→ **How to complete this task**: Take the entries below and print only the lines from the one with "cbv zeta. cbn [topAuthors bookStats]." through the one with "pose proof (sortByCount_sorted", exactly as they stand, both ends included.

→ **Saved data entries**:
BEGIN

(** X13. In every state of the collection that the public operations reach,
    the average rating of the statistics is between 0 and 5, the pages read
    are at least as many as the books read, and no shelf count exceeds the
    total. *)
Theorem reachable_stats_bounds (db : list Book) :
  reachable db ->
  (0 <= statsAverageRating (bookStats db))%Q
  /\ (statsAverageRating (bookStats db) <= 5)%Q
  /\ (inject_Z (readBooks (bookStats db)) <= totalPagesRead (bookStats db))%Q
  /\ 0 <= readBooks (bookStats db) <= totalBooks (bookStats db)
  /\ 0 <= readingBooks (bookStats db) <= totalBooks (bookStats db)
  /\ 0 <= toReadBooks (bookStats db) <= totalBooks (bookStats db).
Proof.
  intros H. apply reachable_wellFormed in H. rewrite Forall_forall in H.
  cbn [bookStats statsAverageRating totalPagesRead readBooks readingBooks
       toReadBooks totalBooks].
  assert (Havg : (0 <= match filter rated db with
                       | [] => 0
                       | _ => sumOf rating (filter rated db)
                              / inject_Z (Z.of_nat (List.length (filter rated db)))
                       end <= 5)%Q).
  { destruct (filter rated db) as [| b rest] eqn:E; [split; lra |]. rewrite <- E.
    assert (Hn : (0 < inject_Z (Z.of_nat (List.length (filter rated db))))%Q).
    { rewrite E. cbn [List.length]. rewrite Nat2Z.inj_succ, <- Z.add_1_r.
      change 0%Q with (inject_Z 0). rewrite <- Zlt_Qlt. lia. }
    assert (Hb : Forall (fun b => (0 <= rating b)%Q /\ (rating b <= 5)%Q) (filter rated db)).
    { apply Forall_forall. intros x Hx. apply filter_In in Hx as [Hx _].
      destruct (H x Hx) as (_ & _ & H0 & H5 & _). auto. }
    apply sumOf_bounds in Hb as [Hlo Hhi]. split.
    - apply Qle_shift_div_l; [exact Hn | lra].
    - apply Qle_shift_div_r; [exact Hn | lra]. }
  assert (Hpages : (inject_Z (countDocuments (onShelf "read") db)
                    <= match filter (onShelf "read") db with
                       | [] => 0
                       | _ => sumOf pages (filter (onShelf "read") db)
                       end)%Q).
  { unfold countDocuments.
    destruct (filter (onShelf "read") db) as [| b rest] eqn:E; [apply Qle_refl |].
    rewrite <- E.
    assert (Hb : Forall (fun b => (1 <= pages b)%Q /\ (pages b <= pages b)%Q)
                   (filter (onShelf "read") db)).
    { apply Forall_forall. intros x Hx. apply filter_In in Hx as [Hx _].
      destruct (H x Hx) as (_ & _ & _ & _ & H1). split; [exact H1 | lra]. }
    clear E. induction Hb as [| x l [Hx _] _ IH]; [apply Qle_refl |].
    cbn [List.length sumOf fold_right]. fold (sumOf pages l).
    rewrite Nat2Z.inj_succ, <- Z.add_1_r, inject_Z_plus.
    change (inject_Z 1) with 1%Q. lra. }
  destruct Havg as [Ha0 Ha5].
  repeat split; try assumption; apply countDocuments_le.
Qed.

(** *** The authors with the most books *)

Lemma countOf_countAuthor (a a' : string) (groups : list (string * Z)) :
  countOf a' (countAuthor a groups)
  = countOf a' groups + (if (a =? a')%string then 1 else 0).
Proof.
  unfold countOf. induction groups as [| [k n] rest IH]; cbn [countAuthor find fst snd].
  - destruct (a =? a')%string; cbn; lia.
  - destruct (String.eqb_spec a k) as [-> | Hne]; cbn [find fst snd].
    + destruct (k =? a')%string; cbn; lia.
    + destruct (String.eqb_spec k a') as [-> | Hne']; [| exact IH].
      destruct (String.eqb_spec a a'); [contradiction | lia].
Qed.

Lemma countAuthor_keys (a k : string) (groups : list (string * Z)) :
  In k (map fst (countAuthor a groups)) <-> k = a \/ In k (map fst groups).
Proof.
  induction groups as [| [k' n] rest IH]; cbn [countAuthor map fst In].
  - intuition.
  - destruct (String.eqb_spec a k') as [-> | Hne]; cbn [map fst In].
    + intuition.
    + rewrite IH. intuition.
Qed.

Lemma countAuthor_NoDup (a : string) (groups : list (string * Z)) :
  NoDup (map fst groups) -> NoDup (map fst (countAuthor a groups)).
Proof.
  induction groups as [| [k n] rest IH]; cbn [countAuthor map fst]; intros H.
  - constructor; [intros [] | constructor].
  - inversion H as [| ? ? Hk Hrest]; subst.
    destruct (String.eqb_spec a k) as [-> | Hne]; cbn [map fst].
    + now constructor.
    + constructor; [| now apply IH].
      rewrite countAuthor_keys. intros [-> | Hin]; [contradiction | contradiction].
Qed.

Lemma countAuthor_positive (a : string) (groups : list (string * Z)) :
  Forall (fun g => 1 <= snd g) groups ->
  Forall (fun g => 1 <= snd g) (countAuthor a groups).
Proof.
  induction 1 as [| [k n] rest Hn Hrest IH]; cbn [countAuthor].
  - constructor; [cbn; lia | constructor].
  - destruct (a =? k)%string; constructor; cbn in *; try lia; assumption.
Qed.

Lemma booksBy_app (a : string) (xs ys : list Book) :
  booksBy a (xs ++ ys) = booksBy a xs + booksBy a ys.
Proof.
  unfold booksBy, countDocuments. rewrite filter_app, length_app. lia.
Qed.

(** What the grouping holds after the records of [db]. *)
Lemma groupByAuthor_from (db : list Book) :
  forall groups,
  NoDup (map fst groups) -> Forall (fun g => 1 <= snd g) groups ->
  let groups' := fold_left (fun gs b => countAuthor (author b) gs) db groups in
  NoDup (map fst groups')
  /\ Forall (fun g => 1 <= snd g) groups'
  /\ forall a, countOf a groups' = countOf a groups + booksBy a db.
Proof.
  induction db as [| b rest IH]; intros groups Hnd Hpos; cbn [fold_left].
  - repeat split; try assumption. intros a. unfold booksBy, countDocuments. cbn. lia.
  - destruct (IH (countAuthor (author b) groups)
                (countAuthor_NoDup _ _ Hnd) (countAuthor_positive _ _ Hpos))
      as (H1 & H2 & H3).
    repeat split; try assumption. intros a. rewrite H3, countOf_countAuthor.
    change (b :: rest) with ([b] ++ rest). rewrite booksBy_app.
    unfold booksBy at 2, countDocuments. cbn [filter].
    destruct (author b =? a)%string; cbn [List.length]; lia.
Qed.

Lemma countOf_In (a : string) (n : Z) (groups : list (string * Z)) :
  NoDup (map fst groups) -> In (a, n) groups -> countOf a groups = n.
Proof.
  unfold countOf. induction groups as [| [k m] rest IH]; intros Hnd Hin; [destruct Hin |].
  inversion Hnd as [| ? ? Hk Hrest]; subst. cbn [find fst snd].
  destruct Hin as [[= -> ->] | Hin].
  - now rewrite String.eqb_refl.
  - destruct (String.eqb_spec k a) as [-> | Hne]; [| now apply IH].
    exfalso. apply Hk. change a with (fst (a, n)). now apply in_map.
Qed.

Lemma countOf_positive_In (a : string) (groups : list (string * Z)) :
  countOf a groups <> 0 -> In (a, countOf a groups) groups.
Proof.
  unfold countOf. destruct (find _ groups) as [[k n] |] eqn:E; [| contradiction].
  intros _. apply find_some in E as [Hin Hk]. cbn in Hk.
  apply String.eqb_eq in Hk. subst k. exact Hin.
Qed.

Lemma insertByCount_perm (g : string * Z) (sorted : list (string * Z)) :
  Permutation (insertByCount g sorted) (g :: sorted).
Proof.
  induction sorted as [| h rest IH]; cbn [insertByCount]; [reflexivity |].
  destruct (snd h <=? snd g); [reflexivity |].
  rewrite IH. apply perm_swap.
Qed.

Lemma sortByCount_perm (groups : list (string * Z)) :
  Permutation (sortByCount groups) groups.
Proof.
  unfold sortByCount. induction groups as [| g rest IH]; cbn [fold_right]; [reflexivity |].
  rewrite insertByCount_perm. now constructor.
Qed.

Lemma insertByCount_sorted (g : string * Z) (sorted : list (string * Z)) :
  StronglySorted notFewer sorted -> StronglySorted notFewer (insertByCount g sorted).
Proof.
  induction 1 as [| h rest Hs IH Hh]; cbn [insertByCount].
  - constructor; [constructor | constructor].
  - destruct (Z.leb_spec (snd h) (snd g)).
    + constructor; [now constructor |].
      constructor; [assumption |].
      rewrite Forall_forall in *. intros x Hx. specialize (Hh x Hx).
      unfold notFewer in *. lia.
    + constructor; [exact IH |].
      rewrite Forall_forall in *. intros x Hx.
      apply (Permutation_in _ (insertByCount_perm g rest)) in Hx.
      destruct Hx as [<- | Hx]; [unfold notFewer; lia | now apply Hh].
Qed.

Lemma sortByCount_sorted (groups : list (string * Z)) :
  StronglySorted notFewer (sortByCount groups).
Proof.
  unfold sortByCount. induction groups as [| g rest IH]; cbn [fold_right].
  - constructor.
  - now apply insertByCount_sorted.
Qed.

Lemma StronglySorted_app {A} (R : A -> A -> Prop) (xs ys : list A) :
  StronglySorted R (xs ++ ys) ->
  StronglySorted R xs /\ forall x y, In x xs -> In y ys -> R x y.
Proof.
  induction xs as [| a xs IH]; cbn [app]; intros H.
  - split; [constructor | intros x y []].
  - inversion H as [| ? ? Hs Ha]; subst. destruct (IH Hs) as [IH1 IH2].
    rewrite Forall_forall in Ha. split.
    + constructor; [exact IH1 |]. apply Forall_forall. intros x Hx.
      apply Ha. apply in_or_app. now left.
    + intros x y [<- | Hx] Hy; [| now apply IH2].
      apply Ha. apply in_or_app. now right.
Qed.

Lemma topAuthors_facts (db : list Book) :
  let top := topAuthors (bookStats db) in
  (List.length top <= 5)%nat
  /\ NoDup (map fst top)
  /\ StronglySorted notFewer top
  /\ (forall a n, In (a, n) top -> n = booksBy a db /\ 1 <= n)
  /\ (forall b, In b db -> ~ In (author b) (map fst top) ->
      List.length top = 5%nat
      /\ forall a n, In (a, n) top -> booksBy (author b) db <= n).
Proof.
  cbv zeta. cbn [topAuthors bookStats].
  destruct (groupByAuthor_from db [] (NoDup_nil _) (Forall_nil _)) as (Hnd & Hpos & Hcount).
  fold (groupByAuthor db) in Hnd, Hpos, Hcount.
  pose proof (sortByCount_perm (groupByAuthor db)) as Hperm.
  pose proof (sortByCount_sorted (groupByAuthor db)) as Hsorted.
  set (sorted := sortByCount (groupByAuthor db)) in *.
  rewrite <- (firstn_skipn 5 sorted) in Hsorted.
  apply StronglySorted_app in Hsorted as [Htop Hrest].
  assert (Hnd' : NoDup (map fst sorted)).
  { eapply Permutation_NoDup; [| exact Hnd]. apply Permutation_map. now symmetry. }
  assert (Hin : forall a n, In (a, n) sorted -> n = booksBy a db /\ 1 <= n).
  { intros a n H. apply (Permutation_in _ Hperm) in H. split.
    - rewrite <- (countOf_In a n _ Hnd H), Hcount. unfold countOf. cbn. lia.
    - rewrite Forall_forall in Hpos. exact (Hpos _ H). }
  split; [apply firstn_le_length |]. split; [| split; [exact Htop | split]].
  - rewrite <- (firstn_skipn 5 sorted), map_app in Hnd'.
    now apply NoDup_app_remove_r in Hnd'.
  - intros a n H. apply Hin. eapply In_firstn. exact H.
  - intros b Hb Hout.
    assert (Hhas : countOf (author b) (groupByAuthor db) <> 0).
    { rewrite Hcount. unfold countOf at 1. cbn [find].
      assert (1 <= booksBy (author b) db); [| lia].
      unfold booksBy, countDocuments.
      assert (Hf : In b (filter (fun x => (author x =? author b)%string) db))
        by (apply filter_In; split; [exact Hb | apply String.eqb_refl]).
      destruct (filter _ db); [destruct Hf | cbn; lia]. }
    apply countOf_positive_In in Hhas. rewrite Hcount in Hhas.
    unfold countOf at 1 in Hhas. cbn [find] in Hhas. rewrite Z.add_0_l in Hhas.
    apply (Permutation_in _ (Permutation_sym Hperm)) in Hhas.
    rewrite <- (firstn_skipn 5 sorted) in Hhas.
    apply in_app_or in Hhas as [Hhas | Hhas].
    { exfalso. apply Hout. change (author b) with (fst (author b, booksBy (author b) db)).
      now apply in_map. }
    split.
    + apply firstn_length_le.
      destruct (Nat.le_gt_cases 5 (List.length sorted)) as [Hle | Hgt]; [exact Hle |].
      rewrite skipn_all2 in Hhas by lia. destruct Hhas.
    + intros a n H. exact (Hrest _ _ H Hhas).
Qed.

END

→ **Result of this exercise**:
  cbv zeta. cbn [topAuthors bookStats].
  destruct (groupByAuthor_from db [] (NoDup_nil _) (Forall_nil _)) as (Hnd & Hpos & Hcount).
  fold (groupByAuthor db) in Hnd, Hpos, Hcount.
  pose proof (sortByCount_perm (groupByAuthor db)) as Hperm.
  pose proof (sortByCount_sorted (groupByAuthor db)) as Hsorted.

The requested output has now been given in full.